Martinho observó a Rhin mientras se aproximaba, admirando la gracia y la femineidad que el uniforme añadía a su belleza personal. Rhin se detuvo frente a él y dijo con voz nerviosa:

—Señor Martinho, he venido a salvarle la vida.

Martinho sacudió la cabeza, como si no comprendiera correctamente las palabras de la doctora irlandesa.

—¿Qué…?

—El infierno entero está a punto de desencadenarse —dijo ella.

En aquel momento Martinho se dio cuenta de un clamor de gritos en la distancia.

—Es una algarada popular.
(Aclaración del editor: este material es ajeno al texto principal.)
(** * Smart-Document-Intelligence: the text-analysis and answer engine

    A shallow embedding of the three pure functions of
    [frontend/src/App.js] ([performDocumentAnalysis],
    [extractRelevantContext], [generateAnswer]) and of the document record
    built by [handleFileUpload], together with the JavaScript primitives
    they call, and of the state of the component with the handlers that
    change it ([loadStoredData], [saveDocuments], [handleFileUpload],
    [handleQuery], [deleteDocument], [showDocumentAnalysis]).

    Strings are sequences of code units in the range 0..255 (Stdlib's
    [string]); on that range whitespace, [toLowerCase], [\d] and the
    character classes below coincide with ECMAScript's.  Numbers that come
    out of a division are IEEE binary64 values ([spec_float] at precision 53,
    [emax] 1024); array lengths are [nat]. *)

From Stdlib Require Import ZArith NArith List Bool Arith Lia.
From Stdlib Require Import Ascii String DecimalString.
From Stdlib Require Import SpecFloat.
From Stdlib Require Import Sorting.Sorted Sorting.Permutation.
Import ListNotations.

Local Open Scope list_scope.
Local Open Scope string_scope.
Local Open Scope nat_scope.

(* ================================================================= *)
(** ** JavaScript strings *)

Module JSString.

(** [\s] and the characters removed by [trim]: TAB, LF, VT, FF, CR, SP
    and NBSP are the members of WhiteSpace and LineTerminator below
    U+0100. *)
Definition is_space (c : ascii) : bool :=
  let n := nat_of_ascii c in
  ((9 <=? n) && (n <=? 13)) || (n =? 32) || (n =? 160).

(** [[.!?]] *)
Definition is_terminator (c : ascii) : bool :=
  let n := nat_of_ascii c in
  (n =? 46) || (n =? 33) || (n =? 63).

(** [\d] *)
Definition is_digit (c : ascii) : bool :=
  let n := nat_of_ascii c in
  (48 <=? n) && (n <=? 57).
Lemma steps_ok_call_Execute h st : steps_ok (call_Execute h st).
Proof.
  intros m Hm. eexists tt, _. close_step Hm.
  eexists. split; [reflexivity|]. by repeat constructor.
Qed.

Create HintDb steps discriminated.
#[local] Hint Resolve steps_ok_ret steps_ok_getc steps_ok_send
  steps_ok_logf steps_ok_go steps_ok_set_actions steps_ok_call_Validate
  steps_ok_call_Execute : steps.

Ltac steps :=
  repeat first
    [ progress cbv zeta
    | solve [eauto with steps]
    | apply steps_ok_bind; [|intros ?]
    | match goal with
      | |- steps_ok (match ?x with _ => _ end) => destruct x
      | |- steps_ok (if ?x then _ else _) => destruct x
      | |- steps_ok (let '(_, _) := ?x in _) => destruct x
      end ].

Lemma steps_ok_SendActionResult id success message :
  steps_ok (SendActionResult id success message).
Proof. unfold SendActionResult. steps. Qed.

Lemma steps_ok_RegisterActions_loop handlers acts :
  steps_ok (RegisterActions_loop handlers acts).
Proof.
  revert acts. induction handlers as [|h rest IH]; intros acts; simpl.
  - steps.
  - destruct (decide (GetName h = "")); steps.
Qed.

Lemma steps_ok_RegisterActions handlers : steps_ok (RegisterActions handlers).
Proof.
  unfold RegisterActions. destruct handlers; [steps|].
  apply steps_ok_bind; [apply steps_ok_RegisterActions_loop|].
  intros [e|acts]; steps.
Qed.

Lemma steps_ok_UnregisterActions names : steps_ok (UnregisterActions names).
Proof. unfold UnregisterActions. destruct names; steps. Qed.

Lemma steps_ok_ForceActions q names opts :
  steps_ok (ForceActions q names opts).
Proof. unfold ForceActions. destruct names; steps. Qed.

Lemma steps_ok_resend : steps_ok resendRegisteredActions.
Proof.
  unfold resendRegisteredActions. apply steps_ok_bind; [steps|].
  intros c. case_bool_decide; [|steps].
  apply steps_ok_bind; [apply steps_ok_RegisterActions|].
  intros [e|]; steps.
Qed.

Lemma steps_ok_handleAction action : steps_ok (handleAction action).
Proof.
  unfold handleAction. apply steps_ok_bind; [steps|]. intros c.
  destruct (actions c !! ActionName action) as [h|].
  - apply steps_ok_bind; [steps|]. intros [st result].
    apply steps_ok_bind; [apply steps_ok_SendActionResult|].
    intros err. apply steps_ok_bind; [destruct err; steps|].
    intros _. destruct (Successful result); steps.
  - apply steps_ok_bind; [apply steps_ok_SendActionResult|]. steps.
Qed.
(** Three working days back from Monday 2025-01-06, with no holidays, is
    Wednesday 2025-01-01, and the count of -3 does what 3 does. *)
Example calculateWorkingDays_back_three :
  exists r,
    calculateWorkingDays UTC configDefault netDown 5 mon_2025_01_06_00h (-3) backward
      (initialWorld 0) = Val r (initialWorld 0) /\
    calculateWorkingDays UTC configDefault netDown 5 mon_2025_01_06_00h 3 backward
      (initialWorld 0) = Val r (initialWorld 0) /\
    format_yyyy_MM_dd UTC r = "2025-01-01".
Proof.
  eexists. split; [vm_compute; reflexivity|].
  split; [vm_compute; reflexivity | vm_compute; reflexivity].
Qed.

Lemma getNextWorkingDay_disabled_witness :
  exists r : Date,
    getNextWorkingDay UTC configDefault netDown 2 (addDays fri_2025_01_03_18h 1)
      (initialWorld 0) = Val r (initialWorld 0) /\
    format_yyyy_MM_dd UTC r = "2025-01-06".
Proof.
  destruct (getNextWorkingDay_disabled UTC configDefault netDown
              (addDays fri_2025_01_03_18h 1) (initialWorld 0) 2 eq_refl)
    as (r & Hrun & Hday & _); [lia|].
  exists r. split; [exact Hrun|].
  unfold format_yyyy_MM_dd. rewrite Hday. vm_compute. reflexivity.
Defined.

Lemma calculateWorkingDays_succ_witness :
  exists (fuel0 : nat) (r1 r2 : Date) (w1 w2 : World),
    forall fuel, (fuel0 <= fuel)%nat ->
      calculateWorkingDays UTC configGB netUK fuel wed_2025_12_24_00h 2 forward
        (initialWorld 0) = Val r1 w1 /\
      getNextWorkingDay UTC configGB netUK fuel r1 w1 = Val r2 w2 /\
      calculateWorkingDays UTC configGB netUK fuel wed_2025_12_24_00h 3 forward
        (initialWorld 0) = Val r2 w2.
Proof.
  apply (calculateWorkingDays_succ UTC configGB netUK wed_2025_12_24_00h 2
           (initialWorld 0)).
  lia.
Defined.

Lemma getWorkingDaysBetween_whole_weeks_witness :
  getWorkingDaysBetween UTC configDefault netDown 14 fri_2025_01_03_18h
    (addDays fri_2025_01_03_18h 13) (initialWorld 0)
  = Val 10 (initialWorld 0).
Proof.
  apply (getWorkingDaysBetween_whole_weeks UTC configDefault netDown
           fri_2025_01_03_18h 2 (initialWorld 0) 14); [reflexivity | lia].
Defined.

Lemma isUKBankHoliday_GB_events_witness :
  exists w' : World,
    isUKBankHoliday UTC configGB netUK (addDays wed_2025_12_24_00h 1)
      (initialWorld wed_2025_12_24_00h) = Val true w' /\
    requests w' = ["https://www.gov.uk/bank-holidays.json"].
Proof.
  eexists. split.
  - rewrite (isUKBankHoliday_GB_events UTC configGB netUK (addDays wed_2025_12_24_00h 1)
               (initialWorld wed_2025_12_24_00h) _ _ _
               eq_refl eq_refl eq_refl eq_refl eq_refl).
    f_equal.
  - reflexivity.
Defined.

Lemma getUpcomingBankHolidays_bypasses_cache_witness :
  exists (l : list Upcoming) (urls : list string),
    urls <> [] /\
    forall holidays expiry country,
      getUpcomingBankHolidays UTC configGB netUK (parseISODate UTC) 6
        (with_cache holidays expiry country (initialWorld wed_2025_12_24_00h))
      = Val l (add_requests urls
                 (with_cache holidays expiry country (initialWorld wed_2025_12_24_00h))).
Proof.
  apply (getUpcomingBankHolidays_bypasses_cache UTC configGB netUK (parseISODate UTC) 6
           (initialWorld wed_2025_12_24_00h)).
  reflexivity.
Defined.
(** X13.  No location occurs twice among the way points of a search.  The world
    [W] is arbitrary, and with it the entry that the heap has on top among
    entries of equal [m_F]. *)
Theorem X13_way_points_distinct W depth fuel start goal budget st s :
  search W depth fuel start goal budget = Ok (st, s) ->
  NoDup (m_PathPoints s).
Proof.
  intros H. destruct (search_lists W _ _ _ _ _ _ _ H) as ((_ & Hnd & _) & _). exact Hnd.
Qed.

Lemma X13_way_points_distinct_witness :
  exists s,
    search flat_floor 5 5 (Vector3 0 0 0) (Vector3 5 0 0) 2 = Ok (PATH_FOUND, s) /\
    length (m_PathPoints s) = 5%nat /\ NoDup (m_PathPoints s).
Proof.
  destruct (search flat_floor 5 5 (Vector3 0 0 0) (Vector3 5 0 0) 2)
    as [[st s]|e] eqn:E; [|vm_compute in E; discriminate].
  assert (Hst : st = PATH_FOUND /\ length (m_PathPoints s) = 5%nat).
  { vm_compute in E. injection E as <- <-. split; reflexivity. }
  destruct Hst as [-> Hlen].
  exists s. split; [reflexivity|]. split; [exact Hlen|].
  apply (X13_way_points_distinct _ _ _ _ _ _ _ _ E).
Defined.

(** X14.  In a search no cell is pushed onto the open list twice, no cell
    is popped twice, and every cell that was popped had been pushed.  The world
    [W] is arbitrary, and with it the entry that the heap has on top among
    entries of equal [m_F]. *)
Theorem X14_pushed_and_popped_once W depth fuel start goal budget st s :
  search W depth fuel start goal budget = Ok (st, s) ->
  NoDup (pushes (g_trace s)) /\ NoDup (pops (g_trace s)) /\
  (forall k, k ∈ pops (g_trace s) -> k ∈ pushes (g_trace s)).
Proof.
  intros H. destruct (search_lists W _ _ _ _ _ _ _ H) as ((Hd & _) & _). exact Hd.
Qed.

Lemma X14_pushed_and_popped_once_witness :
  exists s,
    search flat_floor 5 5 (Vector3 0 0 0) (Vector3 5 0 0) 2 = Ok (PATH_FOUND, s) /\
    length (pops (g_trace s)) = 5%nat /\ NoDup (pops (g_trace s)).
Proof.
  destruct (search flat_floor 5 5 (Vector3 0 0 0) (Vector3 5 0 0) 2)
    as [[st s]|e] eqn:E; [|vm_compute in E; discriminate].
  assert (Hst : st = PATH_FOUND /\ length (pops (g_trace s)) = 5%nat).
  { vm_compute in E. injection E as <- <-. split; reflexivity. }
  destruct Hst as [-> Hlen].
  exists s. split; [reflexivity|]. split; [exact Hlen|].
  apply (X14_pushed_and_popped_once _ _ _ _ _ _ _ _ E).
Defined.

Section PathMoves.

Context (W : World).

(** What the trace holds for each move of a reported path. *)
Lemma path_move_logged depth fuel start goal budget st s i a b :
  search W depth fuel start goal budget = Ok (st, s) ->
  m_PathPoints s !! i = Some a -> m_PathPoints s !! S i = Some b ->
  exists pre cost post,
    g_trace s = pre ++ EvConsider a b cost :: walk_reads a ++
                EvProcess a (Some b) cost :: post /\
    justified pre (EvConsider a b cost).
Proof.
  intros H Ha Hb.
  destruct (search_finished W _ _ _ _ _ _ _ H) as [Hwf Hpath].
  destruct (Hpath _ _ _ Ha Hb) as (cost & Hin).
  apply list_elem_of_split in Hin. destruct Hin as (pre & post & Ht).
  destruct (Hwf _ _ _ Ht) as (pre1 & Hpre). simpl in Hpre.
  assert (Ht1 : g_trace s = pre1 ++ EvConsider a b cost ::
                  (walk_reads a ++ EvProcess a (Some b) cost :: post)).
  { rewrite Ht, Hpre, <- app_assoc. reflexivity. }
  exists pre1, cost, post. split; [exact Ht1|]. apply (Hwf _ _ _ Ht1).
Qed.

End PathMoves.

(** X11.  Every move of a reported path, from a way point [b] to the way
    point [a] stored before it, is one of the sixteen neighbour steps of the
    expansion: one unit along x or z with a change of height of at most one,
    or one unit along both at the same height.  The world
    [W] is arbitrary, and with it the entry that the heap has on top among
    entries of equal [m_F]. *)
Theorem X11_moves_are_neighbour_steps W depth fuel start goal budget st s i a b :
  search W depth fuel start goal budget = Ok (st, s) ->
  m_PathPoints s !! i = Some a -> m_PathPoints s !! S i = Some b ->
  exists off, a = b +v off /\
    (orthogonal off \/ exists x z, is_unit x /\ is_unit z /\ off = Vector3 x 0 z).
Proof.
  intros H Ha Hb.
  destruct (path_move_logged W _ _ _ _ _ _ _ _ _ _ H Ha Hb) as (pre & cost & post & _ & Hj).
  simpl in Hj. destruct Hj as [(_ & off & Hoff & ->)|(_ & x & z & Hx & Hz & -> & _)].
  - exists off. auto.
  - exists (Vector3 x 0 z). split; [reflexivity|]. right. eauto.
Qed.

Lemma X11_moves_are_neighbour_steps_witness :
  exists s off,
    search flat_floor 5 5 (Vector3 0 0 0) (Vector3 2 0 1) 2 = Ok (PATH_FOUND, s) /\
    m_PathPoints s = [Vector3 1 0 1; Vector3 0 0 0] /\
    Vector3 1 0 1 = Vector3 0 0 0 +v off.
Proof.
  destruct (search flat_floor 5 5 (Vector3 0 0 0) (Vector3 2 0 1) 2)
    as [[st s]|e] eqn:E; [|vm_compute in E; discriminate].
  assert (Hst : st = PATH_FOUND /\ m_PathPoints s = [Vector3 1 0 1; Vector3 0 0 0]).
  { vm_compute in E. injection E as <- <-. split; reflexivity. }
  destruct Hst as [-> Hpts].
  destruct (X11_moves_are_neighbour_steps flat_floor 5 5 _ _ _ _ s 0%nat
              (Vector3 1 0 1) (Vector3 0 0 0) E) as (off & Hoff & _).
  - rewrite Hpts. reflexivity.
  - rewrite Hpts. reflexivity.
  - exists s, off. auto.
Defined.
La gente viene armada.

—¿Qué diablos ocurre?

—Esta noche se han producido varias muertes —explicó Rhin—. Entre las víctimas hay mujeres y niños. Detrás de Monte Ochoa se ha hundido una parte de la colina. En esa colina había cuevas y…

—El orfanato —murmuró Vierho.

—Sí —confirmó Rhin—. El orfanato y el convento de Monte Ochoa han quedado enterrados. Se echa la culpa a los bandeirantes.

—Ya sabe usted lo que se dice sobre…

—Hablaré a la gente —dijo Martinho, quedándose consternado ante semejante ultraje y ante la idea de ser amenazados por aquellos a quienes estaban sirviendo—. ¡Esto es un absurdo! Nosotros no hicimos tal cosa…

—Jefe —advirtió Vierho—. No puedes razonar contra una multitud…

—Dos hombres de la banda de Lifcado ya han sido linchados —dijo Rhin—. Tiene una oportunidad si huye ahora. Ahí tienen suficientes camiones para todos.

—Jefe, tenemos que hacer lo que ella dice —dijo Vierho tomando a Martinho por un brazo.

Martinho se quedó silencioso, atento a la información que corría de boca en boca entre los bandeirantes que le circundaban.

«Una multitud furiosa… Nos echan la culpa a nosotros… El orfanato…».